Prostate cancer (PCa) is a complex disease influenced by many factors, with the genetic contribution for this neoplasia having a great role in its risk. The literature brings an increased number of Genome-Wide Association Studies (GWAS's) that attempt to elucidate the genetic associations with PCa. However, these genome studies have a considerable rate of false-positive data whose results may be biased. Therefore, we aimed to apply Bayesian approaches on significant associations among polymorphisms and PCa from GWAS's data. A literature search was performed for data published before April 20, 2024, whereby two investigators used a specific combination of keywords and Boolean operators in the search ("prostate carcinoma or prostate cancer or PCa" and "polymorphism or genetic variation" and "Genome-Wide Association Study or GWAS"). The records were retrieved, and the data were extracted with further application of two different Bayesian approaches: The False Positive Report Probability (FPRP) and the Bayesian False-Discovery Probability (BFDP), both at the prior probabilities of 10 and 10. The data were considered as noteworthy at the level of FPRP <0.2 and BFDP <0.8. Besides, in-silico analyses by gene-gene network and gene enrichment were performed to evaluate the role of the noteworthy genes in PCa. As results, 13 GWAS's were included, with 2,520 values for FPRP and 1,368 values for BFDP being obtained. Our study showed an extensive number of gene variations as noteworthy candidate biomarkers for PCa risk, with highlighting for those occurred in the 8q24 locus and in the MSMB, ITGA6, SUN2, FGF10, INCENP, MLPH, and KLK3 genes.

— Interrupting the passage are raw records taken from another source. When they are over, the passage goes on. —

(** * Random walk generation: a shallow embedding of [randomwalk.py] and [use.py]

    The development follows the two source files.

    - [RandomWalk] (randomwalk.py) stores a step count and the array of
      admissible step values, and builds one walk per call from two bulk
      random draws.
    - [use_randomwalk] (use.py) is a Python generator function: nothing of its
      body runs before the first [next]; each [next] runs the body up to the
      following [yield].

    Modelling decisions.

    - Python integers are [Z].  NumPy stores the walk in arrays of signed
      64-bit integers: [np.cumsum] adds modulo [2^64], [np.arange] computes
      the length of its result in double precision and converts it to a
      64-bit integer, [np.random.choice] refuses a sample count above
      [2^63 - 1], and the length of a [range] of more than [2^63 - 1] items
      cannot be taken.  All four are modelled.
    - Whether an array can be allocated depends on the machine.  Allocation
      failures are outside the model, and the theorems that promise a walk
      speak of step counts and magnitudes below [max_length].
    - The step count and the maximal magnitude are taken within 64 bits;
      beyond, NumPy changes the type of its arrays and the model does not
      follow it.
    - The process-wide random source [np.random] is an arbitrary function
      [nat -> nat] read at an advancing cursor: one cell per drawn sample.
      Every theorem quantifies over the source, hence over every outcome of
      the draws.
    - Effects are recorded in a chronological [trace]: every sample drawn,
      every [RandomWalk] object constructed, and the calls made on the
      progress bar ([tqdm]): its creation, which displays the bar at
      [0/total], the advance of its counter when the consumer asks for the
      next item, and its closing, when the range is exhausted or when an
      exception leaves the loop.  The time-based throttling of the bar's
      redraws is not modelled.
    - A Python exception is the [inl] branch of the result.
    - Type annotations and docstrings are not part of the model. *)

From Stdlib Require Import ZArith List Bool Lia PeanoNat.
Import ListNotations.
Local Open Scope Z_scope.

(** ** Exceptions, events and the world *)

(** The ways [np.random.choice] raises [ValueError]. *)
Inductive value_error : Type :=
| EmptyPopulation      (* 'a' cannot be empty unless no samples are taken *)
| NegativeDimensions   (* negative dimensions are not allowed *)
| DimensionExceeded.   (* maximum allowed dimension exceeded *)

Inductive exn : Type :=
| ValueError (why : value_error)
| OverflowError.       (* Python int too large to convert to C ssize_t *)

Inductive event : Type :=
| Constructed (steps size : Z)   (* rw.RandomWalk(steps, size) returned *)
| EntropyDraw                    (* one sample taken from np.random *)
| ProgressOpen (total : nat)     (* tqdm(...) created, bar shown at 0/total *)
| ProgressAdvance (n : nat)      (* tqdm counter advanced to n *)
| ProgressClose.                 (* tqdm closed *)

Record world : Type := mkWorld {
  source : nat -> nat;
  cursor : nat;
  trace : list event
}.
(** * LabMate AI assistant: the request handlers, the keyword chatbot
      and the ChemLLM wrapper

    A shallow embedding of [fluid_calculate] and of the session,
    experiment, chat and ChemLLM handlers (src/routes.py), of
    [LabMateChatbot] (src/chatbot.py) and of [ChemLLMIntegration]
    (src/chemllm_integration.py), together with the Python builtins
    they rely on.

    Conventions.
    - Python values that cross the JSON boundary are terms of [pyval].
    - A Python [str] is a [string] whose characters are code points
      below 256.
    - A Python [float] is a [pyfloat]: an exact rational for a finite
      value, or one of the three non-finite values.  Rounding of finite
      values to binary64 is not represented; overflow to an infinity
      (strings) or to [OverflowError] (integers) is.
    - A computation that can raise returns [result A = exn + A]; a
      computation that also touches the session, the database or the
      clock is a function [world -> result A * world].
    - The database itself does not fail: [add] and [commit] always
      succeed.
    - [fluid_mechanics.process_experiment_data] is not among the
      sources: the handler is parameterised by it, and a model of it
      written from the specification is given separately.  The same
      holds for [enhanced_chatbot] and for the tokenizer and the model
      behind [ChemLLMIntegration]: the code that calls them is
      parameterised by them. *)

From Stdlib Require Import ZArith QArith Qround List String Ascii Bool Lia.
From Stdlib Require Import DecimalString.
Import ListNotations.

Local Open Scope string_scope.
Local Open Scope Z_scope.
Local Set Warnings "-register-all".

(** ** Python values and builtins *)

Module Py.

Inductive exn_class : Type :=
| ValueError
| TypeError
| IndexError
| KeyError
| OverflowError
| AttributeError
| UserError (name : string).

(** A raised exception: its class, and the text [str(e)] yields. *)
Record exn : Type := Raise { exn_cls : exn_class; exn_str : string }.

Definition result (A : Type) : Type := (exn + A)%type.

Definition ok {A} (a : A) : result A := inr a.
Definition raise {A} (c : exn_class) (m : string) : result A :=
  inl (Raise c m).

Definition rbind {A B} (r : result A) (k : A -> result B) : result B :=
  match r with
  | inl e => inl e
  | inr a => k a
  end.

Declare Scope result_scope.
Delimit Scope result_scope with result.
Notation "'let?' x ':=' r 'in' k" :=
  (rbind r (fun x => k))
  (at level 10, x pattern, r at level 100, k at level 200)
  : result_scope.

Inductive pyfloat : Type :=
| Fin (q : Q)
| PosInf
| NegInf
| NaN.

Definition is_finite (f : pyfloat) : bool :=
  match f with
  | Fin _ => true
  | _ => false
  end.

Inductive pyval : Type :=
| PNone
| PBool (b : bool)
| PInt (z : Z)
| PFloat (f : pyfloat)
| PStr (s : string)
| PList (l : list pyval)
| PDict (d : list (string * pyval)).

Definition type_name (v : pyval) : string :=
  match v with
  | PNone => "NoneType"
  | PBool _ => "bool"
  | PInt _ => "int"
  | PFloat _ => "float"
  | PStr _ => "str"
  | PList _ => "list"
  | PDict _ => "dict"
  end.

(** *** Strings *)

Fixpoint chars (s : string) : list ascii :=
  match s with
  | EmptyString => []
  | String c r => c :: chars r
  end.

Fixpoint of_chars (l : list ascii) : string :=
  match l with
  | [] => EmptyString
  | c :: r => String c (of_chars r)
  end.

Definition code (c : ascii) : N := N_of_ascii c.
(** C6.  Under the lock every call is one whole step, so the record
    goes through a sequence of calls whatever the threads do.  After
    any such sequence each counter is its initial value plus the number
    of its increment calls in the sequence: [N] calls of
    [increment_snapshots_created] add exactly [N], from a fresh record
    they give [N].  No method and no request lowers either counter. *)
Theorem counters_are_lossless_and_monotone :
  (forall (ops : list operation) (self : SnapshotMetrics),
      snapshots_created (perform_all ops self)
      = (snapshots_created self + created_calls ops)%Z /\
      snapshots_cleaned (perform_all ops self)
      = (snapshots_cleaned self + cleaned_calls ops)%Z) /\
  (forall (n : nat) (self : SnapshotMetrics),
      snapshots_created (perform_all (repeat IncrementSnapshotsCreated n) self)
      = (snapshots_created self + Z.of_nat n)%Z) /\
  (forall (n : nat) (now : float),
      snapshots_created (perform_all (repeat IncrementSnapshotsCreated n) (init now))
      = Z.of_nat n) /\
  (forall (ops : list operation) (self : SnapshotMetrics),
      (snapshots_created self <= snapshots_created (perform_all ops self))%Z /\
      (snapshots_cleaned self <= snapshots_cleaned (perform_all ops self))%Z) /\
  (forall (rt : Runtime) (req : request) (s : state),
      (snapshots_created (metrics s)
       <= snapshots_created (metrics (snd (do_POST req s))))%Z /\
      (snapshots_cleaned (metrics s)
       <= snapshots_cleaned (metrics (snd (do_POST req s))))%Z) /\
  (forall (rt : Runtime) (p : process) (path : string) (s : state),
      metrics (snd (do_GET p path s)) = metrics s).
Proof.
  split; [| split; [| split; [| split; [| split]]]].
  - apply perform_all_counters.
  - intros n self.
    destruct (perform_all_counters (repeat IncrementSnapshotsCreated n) self) as [H _].
    rewrite H, created_calls_repeat. reflexivity.
  - intros n now.
    destruct (perform_all_counters (repeat IncrementSnapshotsCreated n) (init now))
      as [H _].
    rewrite H, created_calls_repeat. cbn. lia.
  - intros ops self.
    destruct (perform_all_counters ops self) as [Hc Hd].
    destruct (calls_nonnegative ops). lia.
  - intros rt req s. apply do_POST_counters.
  - intros rt p path s. apply do_GET_keeps_record.
Qed.
(** * Adaptive priority scheduling: the quantum-simulator worker pool and
      the monitoring server

    A shallow embedding of the two programs of the repository:

    - the quantum task scheduler ([QuantumTask], [ComparePriority],
      [process_quantum_task], [split_task], [process_quantum_tasks]),
      in [Module Quantum];
    - the monitoring server ([MonitoringData], [ComparePriority],
      [monitoring_station], [data_handler], [load_monitor]),
      in [Module Monitoring].

    Both programs keep their pending work in a [std::priority_queue]
    instantiated with their own comparator; the container is modelled once,
    in [Module StdQueue], generically in the element type and the comparator,
    as the class template is.

    Every thread body is modelled sequentially: one thread running alone
    against the shared state.  A blocking [acquire()] on an exhausted
    semaphore is the outcome [Blocked]. *)

From Stdlib Require Import String DecimalString.
From Stdlib Require Import ZArith Arith List Bool Lia Permutation Sorted Wf_nat.
Import ListNotations.
Local Open Scope Z_scope.

(** ** Machine integers *)

Module MachineInt.

Definition int_min : Z := - 2 ^ 31.
Definition int_max : Z := 2 ^ 31 - 1.

(** The values an [int] can hold. *)
Definition in_int (z : Z) : Prop := int_min <= z <= int_max.

(** Two's-complement reduction of a mathematical result to [int].  For a
    [std::atomic<int>] this is the behaviour the language defines; for a
    plain [int] it is what the usual targets do on overflow. *)
Definition wrap_int (z : Z) : Z := (z + 2 ^ 31) mod 2 ^ 32 - 2 ^ 31.

(** [a / b] and [a % b] on integers truncate toward zero. *)
Definition cdiv (a b : Z) : Z := Z.quot a b.
Definition cmod (a b : Z) : Z := Z.rem a b.

End MachineInt.
Import MachineInt.

(** ** Outcomes of a thread body

    A computation runs against a shared state [S] and leaves a trace of the
    observable events [E] (console lines, semaphore operations, sleeps), in
    program order. *)

Module Exec.

Section Outcome.
Context {S E : Type}.

Inductive outcome (A : Type) : Type :=
| Ret (a : A) (s : S) (tr : list E)     (* ran to its end *)
| Blocked (s : S) (tr : list E)         (* waits in acquire() *)
| Running (s : S) (tr : list E).        (* loop still iterating *)

Definition M (A : Type) : Type := S -> outcome A.

Definition ret {A} (a : A) : M A := fun s => Ret A a s [].

Definition bind {A B} (m : M A) (k : A -> M B) : M B :=
  fun s =>
    match m s with
    | Ret _ a s1 tr1 =>
        match k a s1 with
        | Ret _ b s2 tr2 => Ret B b s2 (tr1 ++ tr2)
        | Blocked _ s2 tr2 => Blocked B s2 (tr1 ++ tr2)
        | Running _ s2 tr2 => Running B s2 (tr1 ++ tr2)
        end
    | Blocked _ s1 tr1 => Blocked B s1 tr1
    | Running _ s1 tr1 => Running B s1 tr1
    end.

前列腺癌(PCa)是一种受多种因素影响的复杂疾病,该肿瘤形成中的遗传因素在其发病风险中起着重要作用。文献中出现了越来越多的全基因组关联研究(GWAS),试图阐明与PCa的遗传关联。然而,这些基因组研究存在相当比例的假阳性数据,其结果可能存在偏差。因此,我们旨在将贝叶斯方法应用于GWAS数据中多态性与PCa之间的显著关联。我们对2024年4月20日前发表的数据进行了文献检索,两名研究人员在检索中使用了特定的关键词和布尔运算符组合(“前列腺癌或前列腺癌或PCa”以及“多态性或基因变异”以及“全基因组关联研究或GWAS”)。检索记录并提取数据,进一步应用两种不同的贝叶斯方法:假阳性报告概率(FPRP)和贝叶斯假发现概率(BFDP),两者的先验概率均为10和10。当FPRP<0.2且BFDP<0.8时,数据被视为值得关注。此外,通过基因-基因网络和基因富集进行了计算机分析,以评估这些值得关注的基因在PCa中的作用。结果纳入了13项GWAS,获得了2520个FPRP值和1368个BFDP值。我们的研究表明,大量基因变异是PCa风险的值得关注的候选生物标志物,尤其突出的是发生在8q24位点以及MSMB、ITGA6、SUN2、FGF10、INCENP、MLPH和KLK3基因中的变异。